With my hands. That's what my dad would say when I asked him. I said it myself this morning. The verdict on my shoulder is that I have most likely torn the rotator cuff and will need surgery. I will need an MRI first to confirm the diagnosis.
So, while I wait for my insurance that is supposed to start next month, I have a new regimen for pain control. I took the Flexeril last night to relax all those muscles that are tight and painful. I slept pretty good, but my shoulder was aching when I woke. Stands to reason, since the drug is no longer in my system. But, He Who Cares, was amazed that I did not feel all better. I took a pill, I did not have surgery. Nothing has been fixed. So, no, I don't feel better.
Coffee has tempered my attitude. I confess that I am not really pleasant in the morning until I have that first cup. Then I carefully counted my pills to make certain I will have enough until the insurance arrives. I count things. I calculate. I worry. I wonder if I should withhold the blessed relief contained in that bottle ..... anticipating that the proof of insurance may not arrive before I run out. Then I wonder if I will damage my liver or kidneys with the Tylenol and the Ibuprofen I am swallowing.

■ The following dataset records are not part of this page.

(* ===== verification/Prelude.v ===== *)
(** * A verification library for the ac kernel driver

    [ac] is an anti-cheat driver for Windows (src/driver) with a user-mode
    client (src/module) and a server.  The driver resolves its imports at run
    time, opens a session with the client, keeps track of processes, threads
    and drivers, runs integrity checks on demand, and hands what it finds to
    the client through pending I/O requests.  This library models the C code of
    the driver, and the part of the client that talks to it, as Rocq functions
    and proves what makes it correct, and, where it is not, what goes wrong.

    ** How code is modelled

    - C integers are [Z]; conversions that can lose bits are written out
      ([u8], [u16], [u32], [u64], [s32]).  Addresses are [Z], 0 is [NULL].
    - Code with state runs in [KM S], a state monad over the component's state
      [S] whose failures are faults: a null dereference, an access outside
      mapped memory or an array, a bad free, a deadlock.  A theorem that says a
      run is [Ok] says the code does not bug-check.
    - Statuses are the 32-bit values, and [NT_SUCCESS] is the macro: a signed
      comparison, so that STATUS_ABANDONED counts as success as it does in C.
    - Locks are flags; acquiring a held lock is [Deadlock].
    - Parsers read a byte memory ([memory]); structure offsets are computed
      from the declarations ([offsetof]).
    - Windows is a parameter: a type class of operations (and, where a theorem
      relies on their documented behaviour, a class of laws with an instance
      that satisfies them).  Loops that are not structural take fuel, and the
      theorems give an amount that suffices.

    ** Files

    - Prelude.v: integers, statuses, faults, the monad, arrays, automation.
    - Layout.v, Structs.v: memory, C strings, and the structures of
      types/types.h, common.h, session.c, io.h and modules.h.
    - Crypt.v (crypt.c): the cipher of the import table on 256-bit blocks, the
      search for an entry's block, the cookie cipher.
    - ImportTable.v, Imports.v (imports.c, imports.h): the table of names and
      the 78 thunks; the walk of the loader list and of the PE export
      directory, and the resolution of all imports.
    - Lists.v (list.c): singly linked lists on a heap of [Next] fields.
    - Queue.v (queue.c): the report queue.
    - Irp.v, IrpQueue.v (io.c): validation of request buffers; the cancel-safe
      queue of pending requests and the deferred reports.
    - Session.v (session.c): the client session.
    - Apc.v (apc.c, part of modules.c): the APC contexts and the interleaving
      of the stackwalk with completion queries.
    - Smbios.v (integrity.c): the SMBIOS table parser.
    - Kernel.v: the resources and reports the integrity checks share.
    - Modules.v (modules.c): the module list, region checks and the HAL
      dispatch tables.
    - Nmi.v (modules.c, thread.c, driver.c): stack checks by non-maskable
      interrupt and by deferred procedure call.
    - Drivers.v (modules.c): validation of driver objects.
    - SharedMapping.v (io.c): the page shared with the client, its timer, work
      item and teardown as concurrent steps.
    - Handles.v (callbacks.c): access rights to the protected process, for new
      handles (object-manager callback) and existing ones (handle-table scan).
    - Callbacks.v (callbacks.c, thread.c, the list part of driver.c's unload):
      the lists of processes and threads on the heap of Lists.v, their notify
      routines, and the scans that walk them; the state contains that of
      Handles.v, which contains those of Session.v and Kernel.v.
    - Hashing.v, ModuleHash.v (integrity.c): the executable sections of an image
      and their SHA-256 hashes; the hash of a loaded module, 32-bit images
      through winlogon.
    - DriverList.v (callbacks.c, integrity.c): the list of drivers, image-load
      notifications, the deferred hashing and the verdict on a module.
    - ProcessModule.v (integrity.c): a module of the protected process against
      its file.
    - Verification.v (integrity.c): the concurrent validation of all modules as a
      transition system of a dispatcher and its workers.
    - PageWalk.v, PoolScan.v (pool.c): the walk of the page tables and the search
      of the pool for process objects that are on no list.
    - Pci.v (hw.c): the configuration spaces of the PCI devices.
    - Hypervisor.v (hv.c, part of integrity.c): checks by timing and by
      instructions that exit to a hypervisor, and the use of the cores.
    - Disk.v (integrity.c): the serial number of the disk, the signature scan.
    - Timer.v (callbacks.c, integrity.c): the timer that checks the driver itself,
      with its DPC, its work item and its teardown as concurrent steps.
    - ApcStackwalk.v (modules.c, io.c): the queueing of the APCs of Apc.v over the
      thread list of Callbacks.v, and the routine that runs in the thread.
    - Config.v (driver.c): the name, the path and what the driver gathers about
      the machine when it is loaded.
    - Driver.v (driver.c, callbacks.c): DRIVER_CONFIG as the states of the other
      files side by side; the registration of the object callbacks.
    - Dispatch.v (io.c): opening, closing and the control requests, which run the
      handlers of the other files on the state of Driver.v.
    - DriverEntry.v (driver.c): load and unload on the same state.
    - Client.v (src/module: kernel_interface.cpp and .h, helper.cpp): the client's
      pool of requests, its control requests, and the printing of reports.
    - ClientProtocol.v (kernel_interface.cpp): the threads of the client's
      completion port, the I/O manager and the request queue of IrpQueue.v as
      one transition system; the destructor.
    - ClientDispatch.v (dispatcher/timer.cpp, dispatcher/threadpool.cpp): the
      client's timers and its thread pool.

    The states nest: Kernel.v in Handles.v, in Callbacks.v, in DriverList.v, in
    Timer.v; the state of Driver.v holds that of Timer.v beside those of Apc.v,
    SharedMapping.v, IrpQueue.v, Verification.v, Hypervisor.v and Config.v.  The
    resources of Kernel.v are shared: SharedMapping.v and Config.v get them
    for the length of an operation.

    ** What the theorems show

    - Delivery: whatever the interleaving of reports and client requests, every
      report reaches the client exactly once and in order (IrpQueue.v); the
      output check never returns stale memory (Irp.v); the report queue is a
      FIFO queue (Queue.v).  Two theorems describe the cases where a buffer is
      lost and where the report count goes wrong.
    - Imports: after a successful resolution each thunk calls the routine it is
      named after, through the encrypted table (Imports.v, on top of the
      round trip of Crypt.v); an import that is missing stops the resolution.
    - Lists: any sequence of operations refines the same operations on
      mathematical lists, and cleanup frees each entry once (Lists.v).
    - Session: an invariant over any sequence of operations, and the three
      outcomes of starting a session (Session.v).
    - APCs: the completion query frees exactly the finished contexts; an
      inductive invariant over all interleavings shows that no step uses a
      freed context once allocation is marked, and two theorems show the window
      before that and the wrong free on unload (Apc.v).
    - Parsing: the SMBIOS walk reaches the adjacent structure, and the string
      lookup is characterised for every index (Smbios.v).
    - Integrity checks: each request gives back every block, handle, reference,
      lock, registration and flag on every path, and sends exactly the reports
      its specification lists (Modules.v, Nmi.v, Drivers.v).  What is leaked or
      freed wrongly is stated exactly.
    - Tracking: any sequence of process and thread notifications refines an
      abstract history, with every object reference accounted for; unloading
      gives back what the entries hold, and two theorems state what is leaked
      and where process entries are freed wrongly (Callbacks.v).  The scans over
      the lists report exactly the attached threads and strip exactly the
      listed rights from exactly the handles they should (Callbacks.v,
      Handles.v).
    - Shared mapping: an invariant over the interleavings of timer, work item,
      teardown and client requests shows that none faults while the teardown
      finds no waiting work item; another theorem shows that it does not check
      for one (SharedMapping.v).

    - Hashing and drivers: the reply lists exactly the executable sections within
      the buffer (Hashing.v); the driver list follows the loaded images, its
      hashes are those of the images' first executable section, and the verdict
      compares them (DriverList.v); the check of a process module gives back what
      it maps (ProcessModule.v).
    - Validation: under all interleavings no module is validated twice, the
      workers terminate, and enough requests complete it; further theorems show
      the schedules that fault (Verification.v).
    - Memory: the walk computes the translation of the page tables (PageWalk.v),
      and the search reports exactly the process objects it found that are not
      listed (PoolScan.v).
    - Machine: the hooks flagged are those slower than the threshold, the timing
      checks report what they measured (Hypervisor.v); the flagged PCI devices
      are those with a listed vendor and device (Pci.v); the serial number of the
      disk on every branch (Disk.v); the environment and the serial number of the
      board (Config.v).
    - Timer: no step uses the timer's objects after they are freed, when the timer
      does not expire in a window that another theorem shows to be real (Timer.v).
    - Requests: without a session every request is refused and changes nothing;
      every other request is completed exactly once; a launch starts a session;
      closing the device ends it (Dispatch.v).  Two theorems describe a
      registration that is lost and a request completed too early.
    - Load and unload: a load registers everything or nothing, whatever fails; an
      unload with nothing outstanding returns and gives back everything; one
      theorem describes the failure that leaves the timer armed (DriverEntry.v).
    - Client: the structures the client declares have the layout of the driver's,
      so that a report is shown with the values the driver wrote (Client.v); every
      report the driver makes is printed exactly once, and a schedule that prints
      them all always exists; a refused request leaks its event, and the
      destructor frees buffers that the driver still holds (ClientProtocol.v).
      The timer and pool theorems state when a callback runs and in which order
      jobs start, and where a removal is counted twice, a lock is released twice
      and a relative time is taken for an absolute one (ClientDispatch.v).

    ** Bounds and fuel

    The search of Crypt.v needs [BlockSize] rounds.  The walks of Imports.v and
    Smbios.v take fuel at least as large as the list or the table they walk.
    Lists.v needs one round per entry, and the walks of Callbacks.v and
    DriverList.v take as many as there are blocks on the heap; the deferred list
    needs its length and one round more.  The wait for a running work item needs
    one round once it has finished.  The wait for deferred procedure calls
    needs one round, that for a core one more than the yields until the thread
    runs on it.  [patience] of Dispatch.v is the fuel of the first two.  The waits
    of DriverEntry.v take the steps of the other threads as a list and need none
    when nothing is outstanding.  The schedule of ClientProtocol.v that prints
    all reports is bounded by the measure [work]; reading a string in Client.v
    takes the length of the buffer and one round more.  Counters are kept at their C width; theorems
    that rely on a counter not wrapping say so.

    ** What is not modelled

    Debug output, paging pragmas and the timing of delays have no counterpart.
    The declarations of ia32.h are the processor's; the bit fields of page-table
    entries that pool.c reads are in PageWalk.v.  The request dispatch runs one
    request at a time on the state of the whole driver, while the components that
    race (APCs, timer, validation, shared mapping, request queue) have their own
    transition systems.  A load that succeeds is described by what it registers;
    that its lists then satisfy what the unload assumes is not proved.  Of the
    client, the named pipe, the entry point and the start-up are not modelled:
    they only call the system.  The server, the service and the tests are other
    programs. *)

From stdpp Require Export prelude gmap strings list.
From Stdlib Require Export ZArith Lia.
(* ===== verification/Layout.v ===== *)
(** * Memory, C structures and C strings

    The parts of the driver that parse foreign memory (PE images, SMBIOS
    tables, pool pages, page tables) read a byte-addressed memory.  A memory
    is a partial function from addresses to bytes: reading an address that is
    not mapped is a bug check.  Structure offsets are computed from the
    declarations of the headers, with the natural alignment of the x64 ABI,
    instead of being written down as numbers. *)

From S2P Require Import Prelude.

(** ** Types and layout *)

Inductive cty :=
  | Int (bytes : Z)
  | Arr (n : Z) (t : cty)
  | St (fields : list (string * cty)).

Abbreviation UCHAR := (Int 1).
Abbreviation USHORT := (Int 2).
Abbreviation ULONG := (Int 4).
Abbreviation UINT64 := (Int 8).
Abbreviation PVOID := (Int 8).

Definition align_up (a x : Z) : Z := (x + a - 1) / a * a.

(** Alignment and size of a type; a structure is as aligned as its most
    aligned field and padded to a multiple of that alignment. *)
Fixpoint ty_align (t : cty) : Z :=
  match t with
  | Int b => b
  | Arr _ t => ty_align t
  | St fs =>
      (fix go (fs : list (string * cty)) : Z :=
         match fs with [] => 1 | (_, t) :: fs => Z.max (ty_align t) (go fs) end) fs
  end.

Fixpoint sizeof (t : cty) : Z :=
  match t with
  | Int b => b
  | Arr n t => n * sizeof t
  | St fs =>
      align_up (ty_align (St fs))
        ((fix go (fs : list (string * cty)) (off : Z) : Z :=
            match fs with
            | [] => off
            | (_, t) :: fs => go fs (align_up (ty_align t) off + sizeof t)
            end) fs 0)
  end.

(** [FIELD_OFFSET], -1 when there is no such field. *)
Fixpoint offset_in (fs : list (string * cty)) (off : Z) (f : string) : Z :=
  match fs with
  | [] => -1
  | (g, t) :: fs =>
      if decide (f = g) then align_up (ty_align t) off
      else offset_in fs (align_up (ty_align t) off + sizeof t) f
  end.

Definition offsetof (t : cty) (f : string) : Z :=
  match t with St fs => offset_in fs 0 f | _ => -1 end.

(** ** Memory *)

Definition memory := Z -> option Z.

(** A little-endian load of [n] bytes. *)
Fixpoint load (m : memory) (a : Z) (n : nat) : res Z :=
  match n with
  | O => Ok 0
  | S n =>
      match m a with
      | None => Crash UnmappedRead
      | Some b => hi ← load m (a + 1) n; Ok (b + 256 * hi)
      end
  end.

Definition load8 (m : memory) (a : Z) : res Z := load m a 1.
Definition load16 (m : memory) (a : Z) : res Z := load m a 2.
Definition load32 (m : memory) (a : Z) : res Z := load m a 4.
Definition load64 (m : memory) (a : Z) : res Z := load m a 8.

(** [p->f], for a structure [t] at address [p] and an integer field. *)
Definition load_field (m : memory) (t : cty) (p : Z) (f : string) (n : nat) : res Z :=
  load m (p + offsetof t f) n.

(** The memory that holds [bytes] from address [base] on and nothing else. *)
Definition mem_of (base : Z) (bytes : list Z) : memory :=
  fun a => znth bytes (a - base).

Fixpoint le_bytes (n : nat) (x : Z) : list Z :=
  match n with O => [] | S n => x mod 256 :: le_bytes n (x / 256) end.

Lemma load_le_bytes m a n x :
  0 <= x < 256 ^ Z.of_nat n ->
  (forall i b, le_bytes n x !! i = Some b -> m (a + Z.of_nat i) = Some b) ->
  load m a n = Ok x.
Proof.
  revert a x. induction n as [|n IH]; intros a x Hx Hm; cbn [load].
  - cbn in Hx. f_equal. lia.
  - pose proof (Hm 0%nat _ eq_refl) as H0. rewrite Z.add_0_r in H0. rewrite H0.
    rewrite (IH (a + 1) (x / 256)).
    + munfold. f_equal. pose proof (Z.div_mod x 256). lia.
    + rewrite Nat2Z.inj_succ, Z.pow_succ_r in Hx by lia. split.
      * apply Z.div_pos; lia.
      * apply Z.div_lt_upper_bound; lia.
    + intros i b Hi. replace (a + 1 + Z.of_nat i) with (a + Z.of_nat (S i)) by lia.
      by apply Hm.
Qed.

Lemma length_le_bytes n x : length (le_bytes n x) = n.
Proof. revert x. induction n; intros; cbn; [done|]. by rewrite IHn. Qed.

(** Loading a little-endian integer out of the middle of a buffer. *)
Lemma load_middle pre n x post :
  0 <= x < 256 ^ Z.of_nat n ->
  load (mem_of 0 (pre ++ le_bytes n x ++ post)) (zlen pre) n = Ok x.
Proof.
  intros Hx. apply load_le_bytes; [done|]. intros i b Hi. unfold mem_of.
  rewrite Z.sub_0_r. unfold zlen. rewrite <- Nat2Z.inj_add, znth_of_nat.
  rewrite lookup_app_r by lia. replace (length pre + i - length pre)%nat with i by lia.
  by apply lookup_app_l_Some.
Qed.

(** ** C strings *)

Definition bytes_of_string (s : string) : list Z :=
  (fun c => Z.of_N (Ascii.N_of_ascii c)) <$> String.list_ascii_of_string s.

(** [!strcmp(p, s)] and [!wcscmp(p, s)]: [rd] reads one character and [w] is
    its width in bytes. *)
Fixpoint str_eq (rd : Z -> res Z) (w p : Z) (s : list Z) : res bool :=
  c ← rd p;
  match s with
  | [] => Ok (c =? 0)
  | x :: s => if c =? x then str_eq rd w (p + w) s else Ok false
  end.

Definition strcmp_eq (m : memory) : Z -> list Z -> res bool := str_eq (load8 m) 1.
Definition wcscmp_eq (m : memory) : Z -> list Z -> res bool := str_eq (load16 m) 2.

(** The zero-terminated string [s] is at [p]. *)
Definition str_at (rd : Z -> res Z) (w p : Z) (s : list Z) : Prop :=
  (forall i b, s !! i = Some b -> rd (p + w * Z.of_nat i) = Ok b /\ b <> 0) /\
  rd (p + w * zlen s) = Ok 0.

Definition cstring_at (m : memory) : Z -> list Z -> Prop := str_at (load8 m) 1.
Definition wstring_at (m : memory) : Z -> list Z -> Prop := str_at (load16 m) 2.

Lemma str_at_nil rd w p : str_at rd w p [] <-> rd p = Ok 0.
Proof.
  unfold str_at, zlen. cbn [length]. replace (p + w * Z.of_nat 0) with p by lia.
  split; [intros [_ H]; exact H | intros H; split; [|exact H]]. intros ?? [=].
Qed.

Lemma str_at_cons rd w p b s :
  str_at rd w p (b :: s) <-> rd p = Ok b /\ b <> 0 /\ str_at rd w (p + w) s.
Proof.
  unfold str_at, zlen. cbn [length]. split.
  - intros [H Hz]. destruct (H 0%nat b eq_refl) as [H0 Hb].
    replace (p + w * Z.of_nat 0) with p in H0 by lia.
    split; [done|]. split; [done|]. split.
    + intros i c Hi. destruct (H (S i) c Hi) as [Hm Hc].
      replace (p + w + w * Z.of_nat i) with (p + w * Z.of_nat (S i)) by lia. done.
    + replace (p + w + w * Z.of_nat (length s)) with (p + w * Z.of_nat (S (length s)))
        by lia. done.
  - intros (H0 & Hb & H & Hz). split.
    + intros [|i] c Hi; cbn in Hi.
      * injection Hi as <-. by replace (p + w * Z.of_nat 0) with p by lia.
      * replace (p + w * Z.of_nat (S i)) with (p + w + w * Z.of_nat i) by lia. eauto.
    + by replace (p + w * Z.of_nat (S (length s))) with (p + w + w * Z.of_nat (length s))
        by lia.
Qed.

Lemma str_eq_spec rd w s : forall p t,
  str_at rd w p t -> Forall (fun b => b <> 0) s ->
  str_eq rd w p s = Ok (bool_decide (t = s)).
Proof.
  induction s as [|x s IH]; intros p t Ht Hs; cbn [str_eq];
    [|apply Forall_cons in Hs as [Hx Hs]];
    (destruct t as [|b t];
      [apply str_at_nil in Ht as -> | apply str_at_cons in Ht as (-> & Hb & Ht)]);
    cbn [mbind res_bind].
  - done.
  - destruct (Z.eqb_spec b 0); [lia|done].
  - destruct (Z.eqb_spec 0 x); [lia|done].
  - destruct (Z.eqb_spec b x) as [->|Hne].
    + rewrite (IH _ _ Ht Hs). f_equal. apply bool_decide_ext. naive_solver.
    + f_equal. symmetry. apply bool_decide_eq_false. naive_solver.
Qed.

(** Whether a string is in memory can be computed. *)
Fixpoint str_at_b (rd : Z -> res Z) (w p : Z) (s : list Z) : bool :=
  match rd p, s with
  | Ok c, [] => c =? 0
  | Ok c, b :: s => (c =? b) && negb (b =? 0) && str_at_b rd w (p + w) s
  | Crash _, _ => false
  end.

Lemma str_at_b_sound rd w s : forall p, str_at_b rd w p s = true -> str_at rd w p s.
Proof.
  induction s as [|b s IH]; intros p H; cbn in H; destruct (rd p) eqn:E; try done.
  - apply str_at_nil. rewrite E. f_equal. lia.
  - apply andb_prop in H as [[H1 H2]%andb_prop H3].
    apply str_at_cons. rewrite E. split; [f_equal; lia|]. split; [lia|]. by apply IH.
Qed.

Lemma bytes_of_string_inj s t : bytes_of_string s = bytes_of_string t -> s = t.
Proof.
  unfold bytes_of_string. intros H.
  assert (String.list_ascii_of_string s = String.list_ascii_of_string t) as E.
  { eapply (list_fmap_eq_inj (fun c => Z.of_N (Ascii.N_of_ascii c))); [|exact H].
    intros a b Hab. apply N2Z.inj in Hab.
    by rewrite <- (Ascii.ascii_N_embedding a), Hab, Ascii.ascii_N_embedding. }
  by rewrite <- (String.string_of_list_ascii_of_string s), E,
    String.string_of_list_ascii_of_string.
Qed.

(** [strstr(haystack, needle) != NULL] on whole strings. *)
Fixpoint strstr (haystack needle : string) : bool :=
  String.prefix needle haystack ||
  match haystack with
  | EmptyString => false
  | String _ rest => strstr rest needle
  end.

I took the Tramadol, throwing caution to the winds. I am tired of the pain and want to feel normal again. I did not realize just how miserable I was until I took that first dose.
I now sit here sipping my coffee with an ice pack on my shoulder and wait for the pain to ease. I wonder what people did before they could diagnose and repair this particular injury. Like I wonder about how they washed clothes in the winter when all they had was a creek and a rock. He Who Cares says I wonder about too many things ........ is this just a nice way to tell me I talk too much?